● **Excerpts from a dataset**:
▼
(** * UCNet protocol scripts of FaderBridge: frame codec, parameter codec,
      session token handling and bulk-block path extraction.

    The Python scripts under [scripts/] are embedded as Rocq functions:
    [bytes] objects are lists of [byte], Python integers are [Z], Python
    [str] objects are lists of code points, dictionaries are [gmap]s, and
    a Python exception is the [Raise] branch of the [result] monad.  Each
    [while] loop is split into its body (a plain definition) and a driver
    defined by well-founded recursion on the distance to the end of the
    buffer. *)

From stdpp Require Import base list gmap sorting strings.
From Equations Require Import Equations.
From Stdlib Require Import ZArith Lia.
From Stdlib Require Import Strings.Byte Strings.Ascii.

#[local] Open Scope Z_scope.

(** ** Python values *)

Abbreviation bytes := (list byte).

(** A Python [str]: the sequence of its Unicode code points. *)
Abbreviation str := (list Z).

#[global] Instance byte_eq_dec : EqDecision byte := Byte.byte_eq_dec.

Definition len {A : Type} (l : list A) : Z := Z.of_nat (length l).

(** Integer value of a byte, as obtained by indexing or iterating [bytes]. *)
Definition byte_val (b : byte) : Z := Z.of_N (Byte.to_N b).

(** [bytes([z])] for [0 <= z < 256]; callers reduce modulo 256 first. *)
Definition byte_of (z : Z) : byte :=
  default Byte.x00 (Byte.of_N (Z.to_N (z mod 256))).

(** Code points of a Rocq string literal, used to write Python literals. *)
Definition str_of (s : String.string) : str :=
  (λ c, Z.of_N (N_of_ascii c)) <$> String.list_ascii_of_string s.

(** Bytes of a Rocq string literal: a Python [b'...'] literal. *)
Definition bytes_of (s : String.string) : bytes :=
  String.list_byte_of_string s.

Arguments str_of s%_string.
Arguments bytes_of s%_string.

(** ** Exceptions *)

Inductive exn : Type :=
| StructError          (* struct.error *)
| UnicodeEncodeError   (* str.encode('ascii') on a non-ASCII string *)
| UnicodeDecodeError   (* bytes.decode('utf-8') on ill-formed input *)
| OverflowError.       (* struct.pack('<f', v) with v out of single range *)

Inductive result (A : Type) : Type :=
| Ok (a : A)
| Raise (e : exn).
Arguments Ok {A} a.
Arguments Raise {A} e.

#[global] Instance result_ret : MRet result := λ A a, Ok a.
#[global] Instance result_bind : MBind result := λ A B f m,
  match m with
  | Ok a => f a
  | Raise e => Raise e
  end.

#[global] Instance result_fmap : FMap result := λ A B f m,
  match m with
  | Ok a => Ok (f a)
  | Raise e => Raise e
  end.

(** ** Slicing and searching *)

(** Normalisation of a slice bound against a sequence of length [n]:
    negative bounds count from the end, everything is clamped to [0, n]. *)
Definition clamp_index (n i : Z) : Z :=
  if decide (i < 0) then Z.max 0 (i + n) else Z.min i n.

(** [l[lo:hi]] *)
Definition slice {A : Type} (l : list A) (lo hi : Z) : list A :=
  let lo' := clamp_index (len l) lo in
  let hi' := clamp_index (len l) hi in
  take (Z.to_nat (hi' - lo')) (drop (Z.to_nat lo') l).

(** [l[lo:]] *)
Definition slice_from {A : Type} (l : list A) (lo : Z) : list A :=
  slice l lo (len l).

(** [l[:hi]] *)
Definition slice_to {A : Type} (l : list A) (hi : Z) : list A :=
  slice l 0 hi.

Fixpoint starts_with (sub data : bytes) : bool :=
  match sub, data with
  | [], _ => true
  | _ :: _, [] => false
  | x :: sub', y :: data' => bool_decide (x = y) && starts_with sub' data'
  end.

(** Search of [sub] in [data], where [data] is the part of the buffer that
    begins at absolute index [i]; [-1] when there is no occurrence. *)
Fixpoint find_at (sub data : bytes) (i : Z) : Z :=
  if starts_with sub data then i
  else match data with
       | [] => -1
       | _ :: data' => find_at sub data' (i + 1)
       end.

(** [data.find(sub, start)] *)
Definition find (data sub : bytes) (start : Z) : Z :=
  if decide (start > len data) then -1
  else let s := clamp_index (len data) start in
       find_at sub (drop (Z.to_nat s) data) s.

(** [sub in data] *)
Definition contains (data sub : bytes) : bool :=
  bool_decide (find data sub 0 ≠ -1).

(** ** The [struct] module, integer formats *)

(** [struct.pack('<H', n)] *)
Definition pack_H (n : Z) : result bytes :=
  if decide (0 ≤ n ≤ 65535)
  then Ok [byte_of (n mod 256); byte_of (n / 256)]
  else Raise StructError.

(** [struct.unpack('<H', b)[0]] *)
Definition unpack_H (b : bytes) : result Z :=
  match b with
  | [b0; b1] => Ok (byte_val b0 + 256 * byte_val b1)
  | _ => Raise StructError
  end.

(** [struct.pack('<I', n)] *)
Definition pack_I (n : Z) : result bytes :=
  if decide (0 ≤ n ≤ 4294967295)
  then Ok [byte_of (n mod 256); byte_of (n / 256 mod 256);
           byte_of (n / 65536 mod 256); byte_of (n / 16777216)]
  else Raise StructError.

(** [struct.unpack('<I', b)[0]] *)
Definition unpack_I (b : bytes) : result Z :=
  match b with
  | [b0; b1; b2; b3] =>
      Ok (byte_val b0 + 256 * byte_val b1 + 65536 * byte_val b2
          + 16777216 * byte_val b3)
  | _ => Raise StructError
  end.

(** ** Text codecs *)

(** [s.encode('ascii')] *)
Definition encode_ascii (s : str) : result bytes :=
  if bool_decide (Forall (λ c, 0 ≤ c < 128) s)
  then Ok (byte_of <$> s)
  else Raise UnicodeEncodeError.

(** [b.decode('ascii', errors='replace')]: every byte outside the ASCII
    range becomes U+FFFD. *)
Definition decode_ascii_replace (b : bytes) : str :=
  (λ x, if decide (byte_val x < 128) then byte_val x else 65533) <$> b.

(** ** Frames *)

Definition MAGIC : bytes := [Byte.x55; Byte.x43; Byte.x00; Byte.x01].
Definition TYPE_HELLO : bytes := [Byte.x55; Byte.x4d].
Definition TYPE_JSON : bytes := [Byte.x4a; Byte.x4d].
Definition TYPE_PV : bytes := [Byte.x50; Byte.x56].
Definition TYPE_KA : bytes := [Byte.x4b; Byte.x41].
Definition TYPE_PS : bytes := [Byte.x50; Byte.x53].

(** [build_packet] of discover_parameters.py, listen_params.py and
    test_mixer_control.py. *)
Definition build_packet (ptype payload : bytes) : result bytes :=
  size ← pack_H (2 + len payload);
  mret (MAGIC ++ size ++ ptype ++ payload).

(** [build_hello] *)
Definition build_hello : result bytes :=
  build_packet TYPE_HELLO
    [Byte.x00; Byte.x00; Byte.x65; Byte.x00; Byte.x15; Byte.xfa].

(** ** Scanning a buffer for frames

    The three buffer scanners ([parse_packets] of discover_parameters.py
    and listen_params.py, [find_packets] of parse_zb_packets.py) share one
    loop; they differ in what they do with a frame once it is delimited.
    [scan_step] is one iteration of that loop. *)

Inductive step (S A : Type) : Type :=
| Break                       (* leave the loop *)
| Continue (s : S)            (* next iteration, nothing produced *)
| Produce (x : A) (s : S)     (* something was produced, next iteration *)
| Throw (e : exn).
Arguments Break {S A}.
Arguments Continue {S A} s.
Arguments Produce {S A} x s.
Arguments Throw {S A} e.

(** What the body of the loop sees of a delimited frame. *)
Record raw_frame : Type := RawFrame {
  rf_idx : Z;
  rf_size : Z;
  rf_ptype : bytes;
  rf_payload : bytes
}.

Definition scan_step (data : bytes) (pos : Z) : step Z raw_frame :=
  if decide (pos < len data - 8) then
    let idx := find data MAGIC pos in
    if decide (idx = -1) then Break
    else if decide (idx + 8 > len data) then Break
    else
      match unpack_H (slice data (idx + 4) (idx + 6)) with
      | Raise e => Throw e
      | Ok size =>
          let ptype := slice data (idx + 6) (idx + 8) in
          if decide (idx + 6 + size > len data) then Continue (idx + 1)
          else
            let payload := slice data (idx + 8) (idx + 6 + size) in
            Produce (RawFrame idx size ptype payload) (idx + 6 + size)
      end
  else Break.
▲
● **TASK TO CARRY OUT**: Retrieve each line of the data in which the word "range" can be found.

● **ANSWER SPACE**:
| OverflowError.       (* struct.pack('<f', v) with v out of single range *)
    range becomes U+FFFD. *)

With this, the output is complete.